The film, which I previewed (and wrote about) a couple of months ago, is a mesmerizing and deeply moving account of Thomas’ journey from a no-plumbing shack in Georgia’s Lowcountry to the highest court in the land. Based on more than 30 hours of interviews conducted by filmmaker Michael Pack, the movie necessarily covers Thomas’ challenging hearings during which a former colleague, Anita Hill, accused him of inappropriate sexual overtures at work. He was then head of the Equal Employment Opportunity Commission and she was an attorney-adviser.

Take or leave the veracity of Hill’s account, but the behavior of the committee members toward both Thomas and Hill was shameful and should be embarrassing to this day.
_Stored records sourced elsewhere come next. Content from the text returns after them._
(** The tests of [vdi_open] bear on the little-endian decoding of the first
    sector, whatever the host. *)
Lemma open_checks_host (be : bool) (buf : list byte) :
  let h := vdi_header_to_cpu be (header_of_mem be buf) in
  negb (version h =? VDI_VERSION_1_1)
  || negb (offset_blockmap h mod SECTOR_SIZE =? 0)
  || negb (offset_data h mod SECTOR_SIZE =? 0)
  || negb (sector_size h =? SECTOR_SIZE)
  || negb (block_size h =? 1 * MiB)
  || negb (disk_size h =? (blocks_in_image h * block_size h) mod UINT64_MOD)
  = negb (open_checks (decode_le buf)).
Proof.
  cbv zeta. unfold open_checks, decode_le, vdi_header_to_cpu.
  cbn [version offset_blockmap offset_data sector_size block_size disk_size
       blocks_in_image map_scalars header_of_mem].
  rewrite !le_to_cpu_mem_load by apply length_slice.
  cbn [mem_load].
  pose proof (le_combine_bound (slice buf 384 4)) as Hb.
  pose proof (le_combine_bound (slice buf 376 4)) as Hs.
  rewrite !length_slice in Hb, Hs.
  rewrite (Z.mod_small (_ * _)) by (unfold UINT64_MOD; nia).
  rewrite !negb_andb. reflexivity.
Qed.

Lemma vdi_open_fails_early (be : bool) (open_ret : Z) (hd : Host)
    (heap : list byte) :
  open_ret < 0 \/ next_fault hd = true \/ open_checks (decode_le (sector0 hd)) = false ->
  fst (fst (vdi_open be open_ret hd heap)) < 0 /\
  snd (fst (vdi_open be open_ret hd heap)) = None.
Proof.
  intros H. unfold vdi_open.
  destruct (Z.ltb_spec open_ret 0) as [Hneg|Hpos]; [cbn; auto|].
  rewrite bdrv_read_sector0.
  destruct (next_fault hd) eqn:Hf; [cbn; split; [lia | reflexivity]|].
  change (0 <? 0) with false. cbv iota.
  destruct H as [H|[H|H]]; [lia | discriminate |].
  pose proof (open_checks_host be (sector0 hd)) as Hc. cbv zeta in Hc.
  rewrite H in Hc. cbn [negb] in Hc.
  set (h := vdi_header_to_cpu be (header_of_mem be (sector0 hd))) in *.
  destruct (negb (version h =? VDI_VERSION_1_1)); [cbn; split; [lia|reflexivity]|].
  destruct (negb (offset_blockmap h mod SECTOR_SIZE =? 0)); [cbn; split; [lia|reflexivity]|].
  destruct (negb (offset_data h mod SECTOR_SIZE =? 0)); [cbn; split; [lia|reflexivity]|].
  destruct (negb (sector_size h =? SECTOR_SIZE)); [cbn; split; [lia|reflexivity]|].
  destruct (negb (block_size h =? 1 * MiB)); [cbn; split; [lia|reflexivity]|].
  destruct (negb (disk_size h =? (blocks_in_image h * block_size h) mod UINT64_MOD));
    [cbn; split; [lia|reflexivity]|].
  discriminate Hc.
Qed.

Lemma vdi_open_succeeds (be : bool) (open_ret : Z) (hd : Host)
    (heap : list byte) :
  0 <= open_ret -> faults hd = [] ->
  open_checks (decode_le (sector0 hd)) = true ->
  fst (fst (vdi_open be open_ret hd heap)) = 0 /\
  exists bs, snd (fst (vdi_open be open_ret hd heap)) = Some bs.
Proof.
  intros Hret Hfl H. unfold vdi_open.
  destruct (Z.ltb_spec open_ret 0) as [Hneg|Hpos]; [lia|].
  assert (Hnf : next_fault hd = false) by (unfold next_fault; now rewrite Hfl).
  rewrite bdrv_read_sector0, Hnf.
  change (0 <? 0) with false. cbv iota.
  pose proof (open_checks_host be (sector0 hd)) as Hc. cbv zeta in Hc.
  rewrite H in Hc. cbn [negb] in Hc.
  set (h := vdi_header_to_cpu be (header_of_mem be (sector0 hd))) in *.
  repeat match goal with
         | H : _ || _ = false |- _ => apply orb_false_iff in H; destruct H
         end.
  repeat match goal with
         | H : negb ?b = false |- context [negb ?b] => rewrite H
         end.
  cbv iota. unfold bdrv_read, next_fault. cbn [faults]. rewrite Hfl.
  cbn [tl]. change (0 <? 0) with false. cbv iota. cbn [fst snd]. eauto.
Qed.

(** C2, as stated, fails: [vdi_open] accepts a file whose signature field
    is zero when the rest of its header is in order. *)
Lemma vdi_open_accepts_bad_signature :
  ~ (signature (decode_le (sector0 (host_of image_no_signature)))
       <> VDI_SIGNATURE ->
     fst (fst (vdi_open false 0 (host_of image_no_signature) [])) < 0).
Proof.
  intros H.
  assert (Hs : signature (decode_le (sector0 (host_of image_no_signature)))
               <> VDI_SIGNATURE) by (vm_compute; discriminate).
  apply H in Hs. vm_compute in Hs. discriminate Hs.
Qed.

(** C2, amended: [vdi_open] rejects every header that fails one of its six
    tests (version, alignment of the block map and of the data, sector
    size, block size, disk size against the block count); the signature is
    not among them, and a header that passes the six tests is accepted when
    the file can be opened and read. *)
Theorem vdi_open_header_tests (be : bool) (open_ret : Z) (hd : Host)
    (heap : list byte) :
  (open_checks (decode_le (sector0 hd)) = false ->
   fst (fst (vdi_open be open_ret hd heap)) < 0 /\
   snd (fst (vdi_open be open_ret hd heap)) = None) /\
  (0 <= open_ret -> faults hd = [] ->
   open_checks (decode_le (sector0 hd)) = true ->
   fst (fst (vdi_open be open_ret hd heap)) = 0 /\
   exists bs, snd (fst (vdi_open be open_ret hd heap)) = Some bs).
Proof.
  split.
  - intros H. apply vdi_open_fails_early. auto.
  - apply vdi_open_succeeds.
Qed.

Lemma vdi_open_header_tests_witness :
  (open_checks (decode_le (sector0 (host_of image_no_version))) = false /\
   fst (fst (vdi_open true 0 (host_of image_no_version) [])) < 0 /\
   snd (fst (vdi_open true 0 (host_of image_no_version) [])) = None) /\
  (0 <= 0 /\ faults (host_of image_no_signature) = [] /\
   open_checks (decode_le (sector0 (host_of image_no_signature))) = true /\
   fst (fst (vdi_open true 0 (host_of image_no_signature) [])) = 0 /\
   exists bs,
     snd (fst (vdi_open true 0 (host_of image_no_signature) [])) = Some bs).
Proof.
  split.
  - split; [vm_compute; reflexivity|].
    apply (proj1 (vdi_open_header_tests true 0 (host_of image_no_version) [])).
    vm_compute; reflexivity.
  - split; [lia|]. split; [reflexivity|]. split; [vm_compute; reflexivity|].
    apply (proj2 (vdi_open_header_tests true 0
                    (host_of image_no_signature) []));
      [lia | reflexivity | vm_compute; reflexivity].
Defined.

(** ** States built by [vdi_open] from files written by [vdi_create] *)

Lemma open_fresh_128 (be : bool) :
  snd (fst (vdi_open be 0 (host_of (fresh_file be 128)) []))
  = Some (fresh_state 128).
Proof. destruct be; vm_compute; reflexivity. Qed.

Lemma open_fresh_256 (be : bool) :
  snd (fst (vdi_open be 0 (host_of (fresh_file be 256)) []))
  = Some (fresh_state 256).
Proof. destruct be; vm_compute; reflexivity. Qed.

Lemma fresh_state_ok :
  data_ok true (fresh_state 128) = true /\ data_ok false (fresh_state 128) = true.
Proof. split; vm_compute; reflexivity. Qed.

(** ** The header in memory *)

Lemma u32_true (x : Z) : u32 x = true -> 0 <= x < 2 ^ (Z.of_nat 4 * 8).
Proof. unfold u32, UINT32_MOD. cbn. lia. Qed.

Lemma u64_true (x : Z) : u64 x = true -> 0 <= x < 2 ^ (Z.of_nat 8 * 8).
Proof. unfold u64, UINT64_MOD. cbn. lia. Qed.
For those who were riveted by the 1991 hearings, the footage will be familiar if somewhat startling. Younger versions of elder statesmen are always a little jarring, revealing who they once were and, perhaps, who they are still. What we see in the film is Biden convincingly portraying himself as a first-class jerk.

Facing Thomas – a man of exponentially greater dignity in the hearing chamber – the then-Democratic senator from Delaware was condescending and disdainful, not to put too fine a point on it. If you see the movie, you probably won’t like him and, I suspect, he won’t like himself. Be that as it may, no amount of empathy for Biden’s many tragic losses can mitigate what is plainly visible: The avuncular sweetheart with the twinkling blue eyes and the neon smile was nowhere in sight back then.
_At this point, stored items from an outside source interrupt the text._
(** C5.  Without an explicit reference the locator probes the versioned
    file name first and the "latest" alias second, returns the first of
    the two whose resolved path exists, as that resolved (absolute) path,
    and calls the download of the canonical URL only when neither exists. *)
Theorem local_schema_is_probed_first w st :
  (forall p, root (fs_resolve w p) <> "") ->
  let r1 := fs_resolve w versioned_path in
  let r2 := fs_resolve w latest_path in
  local_paths = [versioned_path; latest_path] /\
  (fs_exists w r1 = true ->
   root r1 <> "" /\
   run (find_schema_file w) st
   = (Ok (Some r1), traced [EvResolve versioned_path; EvExists r1] st)) /\
  (fs_exists w r1 = false -> fs_exists w r2 = true ->
   root r2 <> "" /\
   run (find_schema_file w) st
   = (Ok (Some r2),
      traced [EvResolve versioned_path; EvExists r1;
              EvResolve latest_path; EvExists r2] st)) /\
  (forall r st' url name,
     run (find_schema_file w) st = (r, st') ->
     In (EvUrlretrieve url name) (trace st') ->
     ~ In (EvUrlretrieve url name) (trace st) ->
     fs_exists w r1 = false /\ fs_exists w r2 = false) /\
  (fs_exists w r1 = false -> fs_exists w r2 = false ->
   forall name, new_tempfile w = Ok name ->
     exists r st',
       run (find_schema_file w) st = (r, st') /\
       trace st' = trace st ++
         [EvResolve versioned_path; EvExists r1;
          EvResolve latest_path; EvExists r2;
          EvTempfile name; EvUrlretrieve SCHEMA_URL name]).
Proof.
  intros Habs r1 r2. split; [done|]. split; [|split; [|split]].
  - intros H. split; [apply Habs|]. by apply find_schema_file_versioned.
  - intros H1 H2. split; [apply Habs|]. by apply find_schema_file_latest.
  - intros r st' url name Hrun Hin Hnot.
    destruct (fs_exists w r1) eqn:H1.
    { rewrite (find_schema_file_versioned w st H1) in Hrun. simplify_eq.
      simpl in Hin. apply in_app_or in Hin as [Hin|Hin]; [done|].
      simpl in Hin. intuition discriminate. }
    destruct (fs_exists w r2) eqn:H2; [|done].
    rewrite (find_schema_file_latest w st H1 H2) in Hrun. simplify_eq.
    simpl in Hin. apply in_app_or in Hin as [Hin|Hin]; [done|].
    simpl in Hin. intuition discriminate.
  - intros H1 H2 name Ht.
    destruct (find_schema_file_download w st name H1 H2 Ht)
      as (r & st' & Hrun & Htr & _).
    by exists r, st'.
Qed.


(** *** An explicit schema reference *)



Lemma exists_eq w {R} p st :
  exists_ (R := R) w p st = (Normal (fs_exists w p), traced [EvExists p] st).
Proof. reflexivity. Qed.




(** *** Failures before the validation step *)



(** *** The properties on concrete runs *)
Import Scenarios.



Lemma outcome_invariant_witness : false = true <-> ["  [root] None is not of type 'object'"] = [].
Proof.
  eapply (outcome_invariant latest_only "empty.yaml" None initial).
  reflexivity.
Defined.


Lemma nested_loads :
  loads_documents checkout "nested.yaml" None initial
    (VDict [(VStr "schema", VList [VDict [(VStr "name", VInt 5)]])]) toy_schema
    (traced [EvExists (Path "nested.yaml");
             EvResolve versioned_path;
             EvExists (Path "/work/schema/odcs-json-schema-v3.1.0.json");
             EvOpen (Path "nested.yaml");
             EvOpen (Path "/work/schema/odcs-json-schema-v3.1.0.json")] initial).
Proof.
  do 5 eexists.
  split; [vm_compute; reflexivity|].
  split; [vm_compute; reflexivity|].
  split; vm_compute; reflexivity.
Defined.

Lemma validation_collects_every_violation_witness :
  exists is_valid lines st',
    run (validate_contract checkout "nested.yaml" None) initial
    = (Ok (is_valid, lines), st') /\
    lines = [ "  [root] 'status' is a required property";
              "  [schema -> 0 -> name] 5 is not of type 'string'" ] /\
    is_valid = false.
Proof.
  destruct (validation_collects_every_violation
              checkout "nested.yaml" None initial _ _ _
              [ MkError [] "'status' is a required property";
                MkError [Key "schema"; Index 0; Key "name"]
                        "5 is not of type 'string'" ]
              nested_loads eq_refl)
    as (is_valid & lines & Hrun & Hlines & _ & Hvalid).
  exists is_valid, lines. eexists. split; [exact Hrun|]. by split.
Defined.

(** C7, as the claim states it, fails by the indentation: the line of a
    violation does not start with the bracket. *)
Lemma violation_line_is_indented :
  fst (run (validate_contract latest_only "empty.yaml" None) initial)
  = Ok (false, ["  [root] None is not of type 'object'"]) /\
  forall path message,
    "  [root] None is not of type 'object'" <> "[" +:+ path +:+ "] " +:+ message.
Proof. split; [vm_compute; reflexivity|]. intros path message. discriminate. Qed.

Lemma violation_lines_are_bracketed_witness :
  exists st',
    run (validate_contract checkout "nested.yaml" None) initial
    = (Ok (false, [ "  [root] 'status' is a required property";
                    "  [schema -> 0 -> name] 5 is not of type 'string'" ]),
       st').
Proof.
  destruct (violation_lines_are_bracketed
              checkout "nested.yaml" None initial _ _ _
              [ MkError [] "'status' is a required property";
                MkError [Key "schema"; Index 0; Key "name"]
                        "5 is not of type 'string'" ]
              nested_loads eq_refl)
    as (lines & Hrun & Hlines); [done|].
  apply Forall2_map_eq in Hlines. eexists. rewrite Hrun, Hlines.
  vm_compute. reflexivity.
Defined.

Lemma null_document_is_validated_witness :
  run (validate_contract latest_only "empty.yaml" None) initial
  = (Ok (false, ["  [root] None is not of type 'object'"]),
     traced [EvExists (Path "empty.yaml");
             EvResolve versioned_path;
             EvExists (Path "/work/schema/odcs-json-schema-v3.1.0.json");
             EvResolve latest_path;
             EvExists (Path "/work/schema/odcs-json-schema-latest.json");
             EvOpen (Path "empty.yaml");
             EvOpen (Path "/work/schema/odcs-json-schema-latest.json")] initial).
Proof.
  eapply (fun st0 sp u st1 st2 sch H0 H1 Hr Hy H3 He =>
            proj2 (null_document_is_validated
                     latest_only "empty.yaml" None initial st0 sp u st1 ""
                     st2 sch _ [MkError [] "None is not of type 'object'"]
                     H0 H1 Hr Hy H3 He));
    vm_compute; reflexivity.
Defined.

Lemma toy_resolve_absolute files net p :
  root (fs_resolve (toy_world files net) p) <> "".
Proof. simpl. by destruct (String.eqb_spec (root p) ""). Defined.

Lemma local_schema_is_probed_first_witness :
  root (fs_resolve latest_only latest_path) <> "" /\
  run (find_schema_file latest_only) initial
  = (Ok (Some (fs_resolve latest_only latest_path)),
     traced [EvResolve versioned_path;
             EvExists (fs_resolve latest_only versioned_path);
             EvResolve latest_path;
             EvExists (fs_resolve latest_only latest_path)] initial).
Proof.
  apply (local_schema_is_probed_first latest_only initial
           (toy_resolve_absolute _ _)); vm_compute; reflexivity.
Defined.




End ValidateContractProofs.


(** ** Further properties of the generator *)
Module NewContractMore.
Import Py Pathlib NewContract NewContractProofs.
He was also, rhetorically, a tad weird. At one point, Biden was hyper-focused on how Thomas might apply natural law to his judicial decisions. Biden said:

“I just want to make sure we all know what we are talking about here. There is a fervent, bright and aggressive school of thought that wishes to see natural law further inform the Constitution than it does now. The positivists, led by Judge [Robert] Bork, argue against this school. Again, that may be lost on all the people, but you know and I know what we are talking about.”

Sure, OK.

A beat later in the documentary, Thomas concedes that he knew what Biden was attempting – he was trying to trick Thomas into talking about abortion – but Biden pursued a course so cryptic that one wonders whether Biden himself knew what he was driving at. He continued:

“Someone may apply it [natural law] in a way ‚Ķ that is liberal. You may apply it in a way that leads you in a direction that is conservative, or you may, like many argue, not apply it at all. Nevertheless, it is a fundamental question that is going to be almost impossible for non-lawyers to grasp in an exchange, but you know and I know it is a big, big deal. In conclusion …”

In one of several humorous comments in the film, Thomas remarked: “One of the things you do in hearings is you have to sit there and look attentively at people you know have no idea what they’re talking about.”
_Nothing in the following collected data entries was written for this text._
(** The tag changed shows the change; every other tag keeps its head. *)
Lemma find_update_head x i gn ga n :
  heads_rel (if decide (x = i) then gn else id) (if decide (x = i) then ga else id)
            (find x n) (find x (update i (head_map gn ga) n)).
Proof.
  induction n as [s|j nm a ks IH] using node_ind'; [done|].
  assert (heads_rel (if decide (x = i) then gn else id)
                    (if decide (x = i) then ga else id)
            (first_some (map (find x) ks))
            (first_some (map (find x) (map (update i (head_map gn ga)) ks))))
    as Hks.
  { apply heads_rel_first_some. induction IH as [|k ks Hk _ IHks]; simpl;
      by constructor. }
  simpl. destruct (decide (i = j)) as [->|Hij]; simpl.
  - destruct (decide (x = j)) as [->|Hxj]; [done|exact Hks].
  - destruct (decide (x = j)) as [->|Hxj]; [|exact Hks].
    by rewrite !decide_False by congruence.
Qed.

Lemma lookup_modify_head x i gn ga sp :
  heads_rel (if decide (x = i) then gn else id) (if decide (x = i) then ga else id)
            (lookup sp x) (lookup (modify i (head_map gn ga) sp) x).
Proof.
  unfold lookup, modify. simpl. apply heads_rel_first_some.
  induction (roots sp) as [|r rs IH]; simpl; constructor; [|done].
  apply find_update_head.
Qed.

Lemma lookup_is_Elem sp x m : lookup sp x = Some m → ∃ nm a ks, m = Elem x nm a ks.
Proof.
  unfold lookup. induction (roots sp) as [|r rs IH]; [done|]. simpl.
  rewrite first_some_cons. destruct (find x r) eqn:E; [|done].
  intros [= <-]. by eapply find_is_Elem.
Qed.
Later in the hearings, following Thomas’ explosive condemnation of the proceedings as “a high-tech lynching,” Biden and some other committee members seemed abashed and contrite, perhaps in recognition of the truth of which they, of all people, should have been wary. As Thomas himself summarized the events, he was being destroyed because he “was the wrong black guy.”

Whatever one’s impression of Biden or Thomas, you’re likely to change your mind about one, the other or both upon seeing this film. For what it’s worth, I recommend it.